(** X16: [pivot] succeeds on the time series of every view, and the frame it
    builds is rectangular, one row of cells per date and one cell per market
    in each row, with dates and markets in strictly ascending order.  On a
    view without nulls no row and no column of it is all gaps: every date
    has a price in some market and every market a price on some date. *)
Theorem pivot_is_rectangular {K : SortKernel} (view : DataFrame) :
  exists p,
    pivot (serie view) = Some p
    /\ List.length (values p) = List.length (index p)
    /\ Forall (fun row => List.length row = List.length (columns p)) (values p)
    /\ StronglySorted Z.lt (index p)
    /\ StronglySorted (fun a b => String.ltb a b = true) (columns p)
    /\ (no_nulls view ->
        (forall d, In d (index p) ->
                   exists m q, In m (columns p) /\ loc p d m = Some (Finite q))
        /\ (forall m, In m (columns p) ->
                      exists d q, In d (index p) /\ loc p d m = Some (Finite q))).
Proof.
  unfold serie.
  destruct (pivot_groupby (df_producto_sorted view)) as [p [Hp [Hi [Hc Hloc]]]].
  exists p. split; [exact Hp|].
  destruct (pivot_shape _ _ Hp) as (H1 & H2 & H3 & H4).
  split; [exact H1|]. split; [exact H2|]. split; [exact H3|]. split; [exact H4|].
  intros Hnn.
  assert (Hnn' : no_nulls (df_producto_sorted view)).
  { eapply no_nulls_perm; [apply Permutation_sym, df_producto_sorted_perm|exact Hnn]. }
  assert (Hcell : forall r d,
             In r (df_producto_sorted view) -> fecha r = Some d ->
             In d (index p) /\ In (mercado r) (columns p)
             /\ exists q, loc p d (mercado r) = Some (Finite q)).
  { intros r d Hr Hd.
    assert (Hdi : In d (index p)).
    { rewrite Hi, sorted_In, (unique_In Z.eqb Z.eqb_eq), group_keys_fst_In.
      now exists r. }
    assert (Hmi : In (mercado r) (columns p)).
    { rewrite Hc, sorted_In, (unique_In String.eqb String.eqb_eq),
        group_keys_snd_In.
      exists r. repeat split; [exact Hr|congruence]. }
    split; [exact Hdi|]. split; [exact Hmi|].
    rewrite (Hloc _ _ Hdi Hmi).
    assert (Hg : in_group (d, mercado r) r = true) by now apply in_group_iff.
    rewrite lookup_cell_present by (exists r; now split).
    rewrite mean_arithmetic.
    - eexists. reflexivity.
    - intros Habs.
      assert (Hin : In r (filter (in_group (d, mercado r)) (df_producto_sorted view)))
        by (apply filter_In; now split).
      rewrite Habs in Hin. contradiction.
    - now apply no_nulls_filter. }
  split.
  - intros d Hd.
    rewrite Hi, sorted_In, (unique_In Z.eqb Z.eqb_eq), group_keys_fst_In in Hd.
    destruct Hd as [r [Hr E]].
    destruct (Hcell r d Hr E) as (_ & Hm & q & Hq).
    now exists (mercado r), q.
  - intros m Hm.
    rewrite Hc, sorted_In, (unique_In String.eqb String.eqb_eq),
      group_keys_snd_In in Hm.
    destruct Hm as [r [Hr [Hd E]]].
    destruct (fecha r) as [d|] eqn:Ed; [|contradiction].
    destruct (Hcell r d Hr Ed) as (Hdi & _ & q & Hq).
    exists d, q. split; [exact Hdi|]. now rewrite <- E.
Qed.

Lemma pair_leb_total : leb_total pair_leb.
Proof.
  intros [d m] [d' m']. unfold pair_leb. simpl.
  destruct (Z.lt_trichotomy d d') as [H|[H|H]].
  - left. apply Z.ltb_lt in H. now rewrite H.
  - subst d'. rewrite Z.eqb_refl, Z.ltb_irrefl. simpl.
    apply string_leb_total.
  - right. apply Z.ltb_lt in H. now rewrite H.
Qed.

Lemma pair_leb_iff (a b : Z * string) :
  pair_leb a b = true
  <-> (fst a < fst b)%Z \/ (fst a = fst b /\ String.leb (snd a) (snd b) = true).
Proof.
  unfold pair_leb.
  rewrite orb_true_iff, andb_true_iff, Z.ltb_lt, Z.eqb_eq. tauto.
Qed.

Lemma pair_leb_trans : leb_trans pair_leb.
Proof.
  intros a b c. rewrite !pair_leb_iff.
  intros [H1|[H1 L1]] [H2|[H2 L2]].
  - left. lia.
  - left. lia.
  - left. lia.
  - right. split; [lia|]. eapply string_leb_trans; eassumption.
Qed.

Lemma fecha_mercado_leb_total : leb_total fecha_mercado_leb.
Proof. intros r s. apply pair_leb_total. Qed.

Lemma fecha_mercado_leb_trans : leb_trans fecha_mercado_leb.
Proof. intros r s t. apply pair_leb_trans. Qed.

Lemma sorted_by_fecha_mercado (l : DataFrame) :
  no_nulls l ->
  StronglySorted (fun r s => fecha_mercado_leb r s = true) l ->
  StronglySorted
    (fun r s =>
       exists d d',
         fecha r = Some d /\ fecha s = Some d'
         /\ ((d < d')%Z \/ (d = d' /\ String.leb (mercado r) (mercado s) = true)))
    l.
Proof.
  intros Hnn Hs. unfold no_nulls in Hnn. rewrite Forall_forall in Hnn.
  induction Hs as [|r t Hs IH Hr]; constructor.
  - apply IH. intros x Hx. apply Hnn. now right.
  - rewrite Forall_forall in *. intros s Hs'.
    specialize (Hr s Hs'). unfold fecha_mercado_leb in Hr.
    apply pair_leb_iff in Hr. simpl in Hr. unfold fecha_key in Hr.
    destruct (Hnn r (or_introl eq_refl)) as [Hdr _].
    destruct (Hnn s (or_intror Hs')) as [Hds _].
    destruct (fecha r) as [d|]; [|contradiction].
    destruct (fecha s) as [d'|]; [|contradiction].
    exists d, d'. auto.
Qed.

# # # #

> [EXERCISE DETAILS]: Each line of the listing should be echoed back exactly.

> [EXERCISE RESULT]:
(** X16: [pivot] succeeds on the time series of every view, and the frame it
    builds is rectangular, one row of cells per date and one cell per market
    in each row, with dates and markets in strictly ascending order.  On a
    view without nulls no row and no column of it is all gaps: every date
    has a price in some market and every market a price on some date. *)
Theorem pivot_is_rectangular {K : SortKernel} (view : DataFrame) :
  exists p,
    pivot (serie view) = Some p
    /\ List.length (values p) = List.length (index p)
    /\ Forall (fun row => List.length row = List.length (columns p)) (values p)
    /\ StronglySorted Z.lt (index p)
    /\ StronglySorted (fun a b => String.ltb a b = true) (columns p)
    /\ (no_nulls view ->
        (forall d, In d (index p) ->
                   exists m q, In m (columns p) /\ loc p d m = Some (Finite q))
        /\ (forall m, In m (columns p) ->
                      exists d q, In d (index p) /\ loc p d m = Some (Finite q))).
Proof.
  unfold serie.
  destruct (pivot_groupby (df_producto_sorted view)) as [p [Hp [Hi [Hc Hloc]]]].
  exists p. split; [exact Hp|].
  destruct (pivot_shape _ _ Hp) as (H1 & H2 & H3 & H4).
  split; [exact H1|]. split; [exact H2|]. split; [exact H3|]. split; [exact H4|].
  intros Hnn.
  assert (Hnn' : no_nulls (df_producto_sorted view)).
  { eapply no_nulls_perm; [apply Permutation_sym, df_producto_sorted_perm|exact Hnn]. }
  assert (Hcell : forall r d,
             In r (df_producto_sorted view) -> fecha r = Some d ->
             In d (index p) /\ In (mercado r) (columns p)
             /\ exists q, loc p d (mercado r) = Some (Finite q)).
  { intros r d Hr Hd.
    assert (Hdi : In d (index p)).
    { rewrite Hi, sorted_In, (unique_In Z.eqb Z.eqb_eq), group_keys_fst_In.
      now exists r. }
    assert (Hmi : In (mercado r) (columns p)).
    { rewrite Hc, sorted_In, (unique_In String.eqb String.eqb_eq),
        group_keys_snd_In.
      exists r. repeat split; [exact Hr|congruence]. }
    split; [exact Hdi|]. split; [exact Hmi|].
    rewrite (Hloc _ _ Hdi Hmi).
    assert (Hg : in_group (d, mercado r) r = true) by now apply in_group_iff.
    rewrite lookup_cell_present by (exists r; now split).
    rewrite mean_arithmetic.
    - eexists. reflexivity.
    - intros Habs.
      assert (Hin : In r (filter (in_group (d, mercado r)) (df_producto_sorted view)))
        by (apply filter_In; now split).
      rewrite Habs in Hin. contradiction.
    - now apply no_nulls_filter. }
  split.
  - intros d Hd.
    rewrite Hi, sorted_In, (unique_In Z.eqb Z.eqb_eq), group_keys_fst_In in Hd.
    destruct Hd as [r [Hr E]].
    destruct (Hcell r d Hr E) as (_ & Hm & q & Hq).
    now exists (mercado r), q.
  - intros m Hm.
    rewrite Hc, sorted_In, (unique_In String.eqb String.eqb_eq),
      group_keys_snd_In in Hm.
    destruct Hm as [r [Hr [Hd E]]].
    destruct (fecha r) as [d|] eqn:Ed; [|contradiction].
    destruct (Hcell r d Hr Ed) as (Hdi & _ & q & Hq).
    exists d, q. split; [exact Hdi|]. now rewrite <- E.
Qed.

Lemma pair_leb_total : leb_total pair_leb.
Proof.
  intros [d m] [d' m']. unfold pair_leb. simpl.
  destruct (Z.lt_trichotomy d d') as [H|[H|H]].
  - left. apply Z.ltb_lt in H. now rewrite H.
  - subst d'. rewrite Z.eqb_refl, Z.ltb_irrefl. simpl.
    apply string_leb_total.
  - right. apply Z.ltb_lt in H. now rewrite H.
Qed.

Lemma pair_leb_iff (a b : Z * string) :
  pair_leb a b = true
  <-> (fst a < fst b)%Z \/ (fst a = fst b /\ String.leb (snd a) (snd b) = true).
Proof.
  unfold pair_leb.
  rewrite orb_true_iff, andb_true_iff, Z.ltb_lt, Z.eqb_eq. tauto.
Qed.

Lemma pair_leb_trans : leb_trans pair_leb.
Proof.
  intros a b c. rewrite !pair_leb_iff.
  intros [H1|[H1 L1]] [H2|[H2 L2]].
  - left. lia.
  - left. lia.
  - left. lia.
  - right. split; [lia|]. eapply string_leb_trans; eassumption.
Qed.

Lemma fecha_mercado_leb_total : leb_total fecha_mercado_leb.
Proof. intros r s. apply pair_leb_total. Qed.

Lemma fecha_mercado_leb_trans : leb_trans fecha_mercado_leb.
Proof. intros r s t. apply pair_leb_trans. Qed.

Lemma sorted_by_fecha_mercado (l : DataFrame) :
  no_nulls l ->
  StronglySorted (fun r s => fecha_mercado_leb r s = true) l ->
  StronglySorted
    (fun r s =>
       exists d d',
         fecha r = Some d /\ fecha s = Some d'
         /\ ((d < d')%Z \/ (d = d' /\ String.leb (mercado r) (mercado s) = true)))
    l.
Proof.
  intros Hnn Hs. unfold no_nulls in Hnn. rewrite Forall_forall in Hnn.
  induction Hs as [|r t Hs IH Hr]; constructor.
  - apply IH. intros x Hx. apply Hnn. now right.
  - rewrite Forall_forall in *. intros s Hs'.
    specialize (Hr s Hs'). unfold fecha_mercado_leb in Hr.
    apply pair_leb_iff in Hr. simpl in Hr. unfold fecha_key in Hr.
    destruct (Hnn r (or_introl eq_refl)) as [Hdr _].
    destruct (Hnn s (or_intror Hs')) as [Hds _].
    destruct (fecha r) as [d|]; [|contradiction].
    destruct (fecha s) as [d'|]; [|contradiction].
    exists d, d'. auto.
Qed.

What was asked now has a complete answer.